## Work instructions
Find the line that contains "match fold_err count_dependency", then repeat it and each line after it to the end of the records, exactly.

======== Data records ========

(* ===== verification/Supervisor.v ===== *)
(** * The execution supervisor (src/internal/controlplane/execution/supervisor.go)

    The supervisor turns an accepted plan into activity starts: it polls the
    running activities, starts those whose predecessors have completed, at most
    [MaxParallel] at a time, and settles the run in the execution store. *)

From S2P Require Import Prelude GoStrings GoFloat Domain Ports.

Module Supervisor.

(** [Config]; the preparer is the [PreparationCoordinator] of the world. *)
Module Config.
Record Config := mk { PollInterval : Duration; MaxParallel : Z }.
End Config.
Abbreviation Config := Config.Config.

(** [New], with its collaborators present *)
Definition New (config : Config) : Config :=
  Config.mk
    (if config.(Config.PollInterval) <=? 0 then Second else config.(Config.PollInterval))
    (if config.(Config.MaxParallel) <=? 0 then 8 else config.(Config.MaxParallel)).

(** [maxFloat] *)
Definition maxFloat : float64 → float64 → float64 := fmax.

(** ** Tasks *)

(** [metadataFloat] *)
Definition metadataFloat (m : metadata) (key : string) : option float64 :=
  v ← m !! key;
  match v with
  | AnyFloat64 f | AnyFloat32 f => Some f
  | AnyInt64 z | AnyInt z => Some (float_of_Z z)
  | _ => None
  end.

Definition TimingSubmittedAt : string := "submittedAt".
Definition TimingContainerStartedAt : string := "containerStartedAt".

(** [executionStartedAt] *)
Definition executionStartedAt (handle : ActivityHandle) : float64 :=
  match metadataFloat handle.(ActivityHandle.Metadata) TimingContainerStartedAt with
  | Some t => if flt handle.(ActivityHandle.StartedAt) t then t
              else handle.(ActivityHandle.StartedAt)
  | None => handle.(ActivityHandle.StartedAt)
  end.

(** [applyHandleTiming] *)
Definition applyHandleTiming (task : TaskExecution) (handle : ActivityHandle)
    : TaskExecution :=
  let startedAt := handle.(ActivityHandle.StartedAt) in
  let task := match metadataFloat handle.(ActivityHandle.Metadata) TimingSubmittedAt with
    | Some submittedAt =>
      task <| TaskExecution.QueuedAt := submittedAt |>
           <| TaskExecution.QueueSeconds := maxFloat f0 (fsub startedAt submittedAt) |>
    | None => task
    end in
  let task := if flt f0 startedAt then task <| TaskExecution.StartedAt := startedAt |>
              else task in
  match metadataFloat handle.(ActivityHandle.Metadata) TimingContainerStartedAt with
  | Some t => task <| TaskExecution.OverheadSeconds := maxFloat f0 (fsub t startedAt) |>
  | None => task
  end.

(** [completeTask] *)
Definition completeTask (task : TaskExecution) (handle : ActivityHandle) : TaskExecution :=
  let task := task <| TaskExecution.Status := TaskCompleted |>
                   <| TaskExecution.FinishedAt := handle.(ActivityHandle.FinishedAt) |> in
  let task := applyHandleTiming task handle in
  task <| TaskExecution.RuntimeSeconds := maxFloat f0
    (fsub handle.(ActivityHandle.FinishedAt) (executionStartedAt handle)) |>.

(** [newRunningTask]; [dataReadyAt] is the value of its [unixNow ()]. *)
Definition newRunningTask (dataReadyAt : float64) (runID activityID : string)
    (assignment : PlanAssignment) (resource : Resource) (handle : ActivityHandle)
    (readyAt : float64) (preparation : option PreparationGate) : TaskExecution :=
  let runs := match preparation with
              | Some gate => gate.(PreparationGate.TransferRuns) | None => [] end in
  {| TaskExecution.ID := runID +:+ ":" +:+ activityID;
     TaskExecution.ExecutionRunID := runID;
     TaskExecution.PlanAssignmentID := assignment.(PlanAssignment.ID);
     TaskExecution.ActivityID := activityID;
     TaskExecution.PlannedResourceID := assignment.(PlanAssignment.ResourceID);
     TaskExecution.AllocatedResourceID := resource.(Resource.ID);
     TaskExecution.Attempt := 1;
     TaskExecution.Status := TaskRunning;
     TaskExecution.ReadyAt := readyAt;
     TaskExecution.DataReadyAt := dataReadyAt;
     TaskExecution.QueuedAt := handle.(ActivityHandle.StartedAt);
     TaskExecution.StartedAt := handle.(ActivityHandle.StartedAt);
     TaskExecution.FinishedAt := zero;
     TaskExecution.RuntimeSeconds := zero;
     TaskExecution.QueueSeconds := zero;
     TaskExecution.TransferSeconds := foldl (λ s t, fadd s (maxFloat f0
       (fsub t.(DataTransferRun.FinishedAt) t.(DataTransferRun.StartedAt)))) f0 runs;
     TaskExecution.TransferBytes :=
       foldl (λ s t, int64 (s + t.(DataTransferRun.TransferredBytes))) 0 runs;
     TaskExecution.InterferenceSeconds := zero;
     TaskExecution.OverheadSeconds := zero;
     TaskExecution.Cost := zero;
     TaskExecution.FailureReason := "" |}.

(** [transferObservations] *)
Definition transferObservations (runID activityID resourceID : string)
    (observations : list DataTransferRun) : list DataTransfer :=
  (λ o : DataTransferRun,
    {| DataTransfer.ID := runID +:+ ":" +:+ activityID +:+ ":" +:+ o.(DataTransferRun.ID);
       DataTransfer.ExecutionRunID := runID;
       DataTransfer.ProducerActivityID := "";
       DataTransfer.ConsumerActivityID := activityID;
       DataTransfer.SourceResourceID := resourceID;
       DataTransfer.TargetResourceID := resourceID;
       DataTransfer.Bytes := o.(DataTransferRun.TransferredBytes);
       DataTransfer.StartedAt := o.(DataTransferRun.StartedAt);
       DataTransfer.FinishedAt := o.(DataTransferRun.FinishedAt);
       DataTransfer.DurationSeconds := maxFloat f0
         (fsub o.(DataTransferRun.FinishedAt) o.(DataTransferRun.StartedAt));
       DataTransfer.Cost := zero |}) <$> observations.

(** ** The request *)

(** The loop of [selectRuntime] over the bindings. *)
Fixpoint select_binding (runtimes : gmap string EnvironmentRuntime) (mode : RuntimeMode)
    (resourceID selected : string) (bindings : list ResourceRuntimeBinding) : string :=
  match bindings with
  | [] => ""
  | binding :: bindings =>
    let continue := select_binding runtimes mode resourceID selected bindings in
    if negb (bool_decide (binding.(ResourceRuntimeBinding.ResourceID) = resourceID)) ||
       negb binding.(ResourceRuntimeBinding.Enabled) then continue
    else match runtimes !! binding.(ResourceRuntimeBinding.RuntimeID) with
         | None => continue
         | Some runtime =>
           if negb (bool_decide (runtime.(EnvironmentRuntime.Mode) = mode)) then continue
           else if negb (bool_decide (selected = "")) &&
                   negb (bool_decide (runtime.(EnvironmentRuntime.ID) = selected))
           then continue
           else runtime.(EnvironmentRuntime.ID)
         end
  end.

Definition index {A} (key : A → string) (values : list A) : gmap string A :=
  foldl (λ m v, <[key v := v]> m) ∅ values.

(** [selectRuntime] *)
Definition selectRuntime (request : ExecutionRequest) (assignment : PlanAssignment) : string :=
  let mode := if bool_decide (request.(ExecutionRequest.Run).(ExecutionRun.Mode) =
                              ExecutionModeSimulation)
              then RuntimeModeSimulation else RuntimeModeExecution in
  let runtimes := index EnvironmentRuntime.ID request.(ExecutionRequest.Runtimes) in
  let selected := meta_string assignment.(PlanAssignment.Metadata) "runtimeId" in
  select_binding runtimes mode assignment.(PlanAssignment.ResourceID) selected
    request.(ExecutionRequest.RuntimeBindings).

(** [validateRequest] *)
Definition validateRequest (request : ExecutionRequest) : result unit :=
  let mode := request.(ExecutionRequest.Run).(ExecutionRun.Mode) in
  if bool_decide (request.(ExecutionRequest.Run).(ExecutionRun.ID) = "") ||
     bool_decide (request.(ExecutionRequest.Plan).(SchedulePlan.ID) = "") ||
     bool_decide (request.(ExecutionRequest.Workflow).(WorkflowVersion.ID) = "") then
    Err (errorf "run, plan and workflow identifiers are required" [])
  else if negb (bool_decide (mode = ExecutionModeReal)) &&
          negb (bool_decide (mode = ExecutionModeSimulation)) &&
          negb (bool_decide (mode = ExecutionModeInteractive)) then
    Err (errorf "unsupported execution mode %q" [ExecutionMode_string mode])
  else if negb (bool_decide (length request.(ExecutionRequest.Plan).(SchedulePlan.Assignments) =
                  length request.(ExecutionRequest.Workflow).(WorkflowVersion.Activities))) then
    Err (errorf "plan must assign every activity exactly once" [])
  else for_each (λ assignment,
         check (negb (bool_decide (selectRuntime request assignment = "")))
           (errorf "resource %q has no enabled runtime for %q mode"
             [assignment.(PlanAssignment.ResourceID); ExecutionMode_string mode]))
         request.(ExecutionRequest.Plan).(SchedulePlan.Assignments).
(** The outer loop, as the number of activities visited; [None] when [fuel]
    iterations were not enough. *)
Fixpoint visit (fuel : nat) (successors : gmap string (list string))
    (indegree : gmap string Z) (queue : list string) (visited : Z) : option Z :=
  match queue with
  | [] => Some visited
  | id :: queue =>
    match fuel with
    | O => None
    | S fuel =>
      let '(indegree, queue) := foldl relax (indegree, queue) (lookup_zero successors id) in
      visit fuel successors indegree queue (visited + 1)
    end
  end.

Section dag.
Context `{MapOrder}.

Definition zero_degrees (activities : list Activity) : gmap string Z :=
  foldl (λ m a, <[a.(Activity.ID) := 0]> m) ∅ activities.

(** [validateDAG]: the queue loop visits each activity at most once. *)
Definition validateDAG (salt : nat) (workflow : WorkflowVersion) : option (result unit) :=
  match fold_err count_dependency
          (zero_degrees workflow.(WorkflowVersion.Activities), ∅)
          workflow.(WorkflowVersion.Dependencies) with
  | Err e => Some (Err e)
  | Ok (indegree, successors) =>
    let queue := fst <$> List.filter (λ '(_, degree), degree =? 0) (map_range salt indegree) in
    visited ← visit (size indegree) successors indegree queue 0;
    Some (check (visited =? Z.of_nat (size indegree))
            (errorf "workflow dependencies contain a cycle" []))
  end.
End dag.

========

## Reply
  match fold_err count_dependency
          (zero_degrees workflow.(WorkflowVersion.Activities), ∅)
          workflow.(WorkflowVersion.Dependencies) with
  | Err e => Some (Err e)
  | Ok (indegree, successors) =>
    let queue := fst <$> List.filter (λ '(_, degree), degree =? 0) (map_range salt indegree) in
    visited ← visit (size indegree) successors indegree queue 0;
    Some (check (visited =? Z.of_nat (size indegree))
            (errorf "workflow dependencies contain a cycle" []))
  end.
End dag.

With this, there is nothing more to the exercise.